++++ THE DATA
(* ===== verification/LanRoomAgree.v ===== *)
(** * Theorems on LAN rooms: one roster for all

    A host and its guests over a network that loses, repeats, delays and damages
    datagrams but does not invent them. *)

From stdpp Require Import base list numbers list_numbers strings relations.
From S2P Require Import Prelude CStrings Slots Protocol ProtocolProofs Config Rings NetSim Transport Digest Json HostRelayText LanText LanRoom LanRoomHost.

(** ** Rosters on the wire *)

(** The roster a guest reads from a datagram. *)
Definition roster_of (bs : list Z) : option RNetLanRoom :=
  match read_header bs with
  | Some (h, b) =>
    if (rh_type h =? op_ROOM) || (rh_type h =? op_START)
    then match read_room (rh_epoch h) (rh_revision h) b with Some (r, []) => Some r | _ => None end
    else None
  | None => None
  end.
Lemma roster_of_other op epoch id sequence revision status body : u32 op <> op_ROOM -> u32 op <> op_START ->
  roster_of (seal_packet (enc_header op epoch id sequence revision status ++ body)) = None.
Proof.
  intros H1 H2. unfold roster_of. rewrite read_sealed. destruct (_ <=? _); [done|]. cbn [rh_type].
  by rewrite (proj2 (Z.eqb_neq _ _) H1), (proj2 (Z.eqb_neq _ _) H2).
Qed.
Lemma roster_of_room r op id sequence status bs r' : room_typed r ->
  write_room r (room_packet op (lr_epoch r) id sequence (lr_revision r) status) = Some bs -> roster_of (seal_packet bs) = Some r' -> r' = r.
Proof.
  intros T H. apply write_room_some in H as (b0 & Hp & Hf & ->). rewrite packet_some in Hp. injection Hp as <-.
  unfold roster_of. rewrite read_sealed. destruct (_ <=? _); [done|]. cbn [rh_type rh_epoch rh_revision]. destruct (_ || _); [|done].
  rewrite (u32_id (lr_epoch r)), (u32_id (lr_revision r)) by apply T. rewrite read_enc_room by done. by destruct (room_clean r); [intros [= <-]|].
Qed.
++++++++
What lines in the material include the string "Lemma"? Pull each one out.

WRITTEN SOLUTION:
Lemma roster_of_other op epoch id sequence revision status body : u32 op <> op_ROOM -> u32 op <> op_START ->
Lemma roster_of_room r op id sequence status bs r' : room_typed r ->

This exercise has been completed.